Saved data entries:
(* ===== verification/Param.v ===== *)
(** * Parameters of the kernel

    The constants of [kernel/src/param.rs], and the on-disk geometry of
    [kernel/src/bio.rs], [kernel/src/log.rs], [kernel/src/bmap.rs] and
    [kernel/src/fs.rs]. *)

From S2P Require Import Prelude.

Definition NCPU : nat := 8.
Definition NOFILE : nat := 16.
Definition UART0 : Z := 0x10000000.
Definition UART0_IRQ : Z := 10.
Definition ECAM0 : Z := 0x30000000.
Definition E1000_REGS_ADDR : Z := 0x40000000.
Definition E1000_IRQ : Z := 33.
Definition KERNBASE : Z := 0x80000000.
Definition PHYSTOP : Z := KERNBASE + 1 * 1024 * 1024 * 1024.
Definition PAGESIZE : Z := 4096.
Definition MAXVA : Z := Z.shiftl 1 (9 + 9 + 9 + 12 - 1).
Definition KSTACK_SIZE : Z := PAGESIZE * 4.
Definition TRAMPOLINE : Z := MAXVA - PAGESIZE.
Definition TRAPFRAME : Z := TRAMPOLINE - PAGESIZE.
Definition VIRTIO0 : Z := 0x10001000.
Definition VIRTIO0_IRQ : Z := 1.
Definition CLINT : Z := 0x2000000.
Definition CLINT_MAP_SIZE : Z := 0x10000.
Definition PLIC : Z := 0x0c000000.
Definition PLIC_MAP_SIZE : Z := 0x400000.
Definition ROOTDEV : Z := 1.
Definition MAXOPBLOCKS : nat := 10.

(** Size of the disk block cache, of a disk block, and of the on-disk log. *)
Definition NBUF : nat := MAXOPBLOCKS * 3.
Definition BSIZE : Z := 4096.
Definition LOGSIZE : nat := MAXOPBLOCKS * 3.
Definition BPB : Z := BSIZE * 8.

(** A disk block: [BSIZE] bytes. *)
Definition block : Type := list Z.
Definition zero_block : block := replicate (Z.to_nat BSIZE) 0.
#[global] Opaque zero_block.
(* ===== verification/Kalloc.v ===== *)
(** * The kernel heap allocator

    Models [kernel/src/kalloc/linked_list.rs] and [kernel/src/kalloc.rs]: a
    first-fit allocator over a singly linked list of free regions.  A node
    lives at the first address of the region it describes, and the chain of
    [Option<&'static mut ListNode>] starting at [head.next] is a list of
    (address, size) pairs.  The spin lock around the allocator makes each
    operation atomic, so an operation is one state transformer. *)

From S2P Require Import Prelude.

Module Kalloc.

(** ** Constants and layouts *)

(** [mem::size_of::<ListNode>()] and [mem::align_of::<ListNode>()]: a [usize]
    and an optional reference. *)
Definition NODE_SIZE : Z := 16.
Definition NODE_ALIGN : Z := 8.

(** [core::alloc::Layout] *)
Record Layout := mkLayout { lsize : Z; lalign : Z }.

(** What [Layout] guarantees: the alignment is a power of two and the size
    rounded up to it does not exceed [isize::MAX]. *)
Definition layout_ok (l : Layout) : Prop :=
  (exists k, 0 <= k <= 63 /\ lalign l = 2 ^ k) /\
  0 <= lsize l /\ round_up (lsize l) (lalign l) <= 2 ^ 63 - 1.

(** [Layout::align_to]: raises the alignment; an error when the padded size
    would exceed [isize::MAX]. *)
Definition align_to (l : Layout) (a : Z) : option Layout :=
  let al := Z.max (lalign l) a in
  if round_up (lsize l) al <=? 2 ^ 63 - 1 then Some (mkLayout (lsize l) al) else None.

(** [Layout::pad_to_align] *)
Definition pad_to_align (l : Layout) : Layout :=
  mkLayout (round_up (lsize l) (lalign l)) (lalign l).

(** ** The allocator *)

(** A [ListNode]: its address and its [size] field. *)
Definition ListNode : Type := range.
Definition start_addr (n : ListNode) : Z := n.1.
Definition size (n : ListNode) : Z := n.2.
Definition end_addr (n : ListNode) : Z := start_addr n ⊞ size n.

(** [LinkedListAllocator]: the regions reachable from [head.next]. *)
Record LinkedListAllocator := mkAllocator { head : list ListNode }.

Definition new : LinkedListAllocator := mkAllocator [].

Definition align_up (addr align : Z) : Z :=
  Z.land (addr ⊞ align ⊟ 1) (usize_not (align ⊟ 1)).

Definition add_free_region (addr size : Z) : M LinkedListAllocator unit :=
  let aligned_addr := align_up addr NODE_ALIGN in
  let size_reduction := aligned_addr ⊟ addr in
  assert (size_reduction <? size) "size > size_reduction" ;;
  assert (NODE_SIZE <=? size ⊟ size_reduction) "size - size_reduction >= size_of ListNode" ;;
  let adjusted_size := size ⊟ size_reduction in
  modify (fun a => mkAllocator ((aligned_addr, adjusted_size) :: head a)).

Definition init (heap_start heap_size : Z) : M LinkedListAllocator unit :=
  add_free_region heap_start heap_size.
(** C17: requests are isolated.  The invariant ties the descriptor table, the
    two rings and the bookkeeping to the requests in flight: every request has
    three descriptors of its own, formatted as the device expects them, and all
    others are free.  A request is made while at most one other is in flight (a third one
    would find the table short of descriptors) and before the 16-bit index of the ring wraps, and
    the device serves requests in their order and without error ([DeviceLaws]).  Then each step keeps
    it: [rw] submits behind the queued requests, the device serves the oldest,
    the interrupt handler finishes every served request and wakes exactly their
    owners, an owner whose request is finished gets its descriptors back to the
    free list without a panic, and one whose request is not goes on sleeping. *)
Theorem requests_isolated (dv : D) s q sv f :
  vinv ops_addr status_addr (taken dv) (dk s) q sv f ->
  (forall p b w, (length (q ++ sv ++ f) <= 1)%nat -> a_idx (avail (dk s)) + 1 < 2 ^ 16 -> 0 <= b < 2 ^ 32 ->
     exists r s', r_buf r = p /\ r_block r = b /\ r_write r = w /\
       rw_begin free_addr ops_addr status_addr p b w s = Done (Some (r0 r), s') /\
       vinv ops_addr status_addr (taken dv) (dk s') (q ++ [r]) sv f /\ mem s' = mem s) /\
  (forall r q', q = r :: q' -> is_Some (mem s !! r_buf r) ->
     exists dv' s', serve (dv, s) = (dv', s') /\ transferred r dv s dv' s' /\
       vinv ops_addr status_addr (taken dv') (dk s') q' (sv ++ [r]) f) /\
  (forall fuel, (length sv <= fuel)%nat ->
     exists s', intr fuel s = Done (tt, s') /\ vinv ops_addr status_addr (taken dv) (dk s') q [] (f ++ sv) /\
       mem s' = mem s /\ woken s' = woken s ++ (r_buf <$> sv)) /\
  (forall f1 r f2, f = f1 ++ r :: f2 ->
     exists s', rw_end free_addr (r_buf r) (r0 r) s = Done (true, s') /\
       vinv ops_addr status_addr (taken dv) (dk s') q sv (f1 ++ f2) /\ mem s' = mem s) /\
  (forall r, r ∈ q ++ sv -> rw_end free_addr (r_buf r) (r0 r) s = Done (false, s)).
Proof.
  intros Hv. split_and!.
  - intros p b w Hl Ha Hb.
    destruct (rw_begin_spec free_addr ops_addr status_addr _ _ _ _ _ p b w Hv Hl Ha Hb) as (r & E1 & E2 & E3 & Hr & Hv').
    exists r. eexists. split_and!; [done|done|done|exact Hr|exact Hv'|done].
  - intros r q' -> Hm. by apply serve_spec.
  - intros fuel Hf. by apply intr_spec.
  - intros f1 r f2 ->. eexists. split_and!; [by eapply rw_end_spec| |done]. by apply vinv_release.
  - intros r Hr. unfold rw_end. rewrite (bind_Done _ _ _ (dk s) s) by done.
    assert (exists st, info (dk s) !! r0 r = Some (mkInfo (Some (r_buf r)) true st)) as [st Hst].
    { apply elem_of_app in Hr as [Hr|Hr]; eexists; [by eapply v_queued|by eapply v_served]. }
    by rewrite (bind_Done _ _ _ (mkInfo (Some (r_buf r)) true st) s) by (unfold get_at; by rewrite Hst).
Qed.

(** C18: [DISK.read] and [DISK.write] move whole blocks.  On an idle driver, [rw]
    for the buffer at [p] submits the request; once the device has served it and
    the interrupt has been handled, the owner has been woken, the wait ends, all
    descriptors are free again, and the effect is that of the buffer cache's
    model of the disk: a read leaves the block's contents in the buffer and the
    disk unchanged, a write stores the buffer in that block and in no other. *)
Theorem rw_moves_block (dv : D) s p b w (dg : gmap Z block) data :
  vinv ops_addr status_addr (taken dv) (dk s) [] [] [] -> a_idx (avail (dk s)) + 1 < 2 ^ 16 -> 0 <= b < 2 ^ 32 ->
  mem s !! p = Some data -> (forall x, contents dv x = Bio.disk_get dg x) ->
  exists i s1 dv' s2 s3 s4, rw_begin free_addr ops_addr status_addr p b w s = Done (Some i, s1) /\
    serve (dv, s1) = (dv', s2) /\ intr 1 s2 = Done (tt, s3) /\ p ∈ woken s3 /\
    rw_end free_addr p i s3 = Done (true, s4) /\
    vinv ops_addr status_addr (taken dv') (dk s4) [] [] [] /\
    mem s4 = (if w then mem s else <[p := Bio.disk_get dg b]> (mem s)) /\
    (forall x, contents dv' x = Bio.disk_get (if w then <[b := data]> dg else dg) x).
Proof.
  intros Hv Ha Hb Hp Hdg.
  destruct (rw_begin_spec free_addr ops_addr status_addr _ _ _ _ _ p b w Hv ltac:(cbn; lia) Ha Hb)
    as (r & <- & <- & <- & Hr & Hv1). match type of Hr with _ = Done (_, ?x) => set (s1 := x) in * end.
  destruct (serve_spec dv s1 r [] [] [] Hv1) as (dv' & s2 & Hs & Ht & Hv2); [by exists data|].
  destruct (intr_spec 1 _ s2 _ _ _ Hv2) as (s3 & Hi & Hv3 & Hm3 & Hw3); [cbn; lia|].
  pose proof (rw_end_spec free_addr _ _ _ s3 _ _ [] r [] Hv3) as He. eexists (r0 r), s1, dv', s2, s3, _.
  split_and!; [exact Hr|exact Hs|exact Hi| |exact He|by apply (vinv_release _ _ _ _ _ _ [])| |].
  - rewrite Hw3. apply elem_of_app. right. left.
  - cbn [mem]. rewrite Hm3, (tr_mem _ _ _ _ _ Ht). by rewrite Hdg.
  - intros x. rewrite (tr_contents _ _ _ _ _ Ht). cbn [s1 mem]. rewrite Hp, Hdg. cbn [default].
    destruct (r_write r); [|by rewrite bool_decide_eq_false_2 by naive_solver]. unfold Bio.disk_get.
    case_bool_decide as E; [destruct E as [_ ->]; by rewrite lookup_insert_eq|].
    rewrite lookup_insert_ne; [done|]. naive_solver.
Qed.
End requests.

▶ PROBLEM TO WORK ON: Search the records for the word "BSIZE". Copy every line that has it.

▶ ANSWER SPACE:
Definition BSIZE : Z := 4096.
Definition BPB : Z := BSIZE * 8.
(** A disk block: [BSIZE] bytes. *)
Definition zero_block : block := replicate (Z.to_nat BSIZE) 0.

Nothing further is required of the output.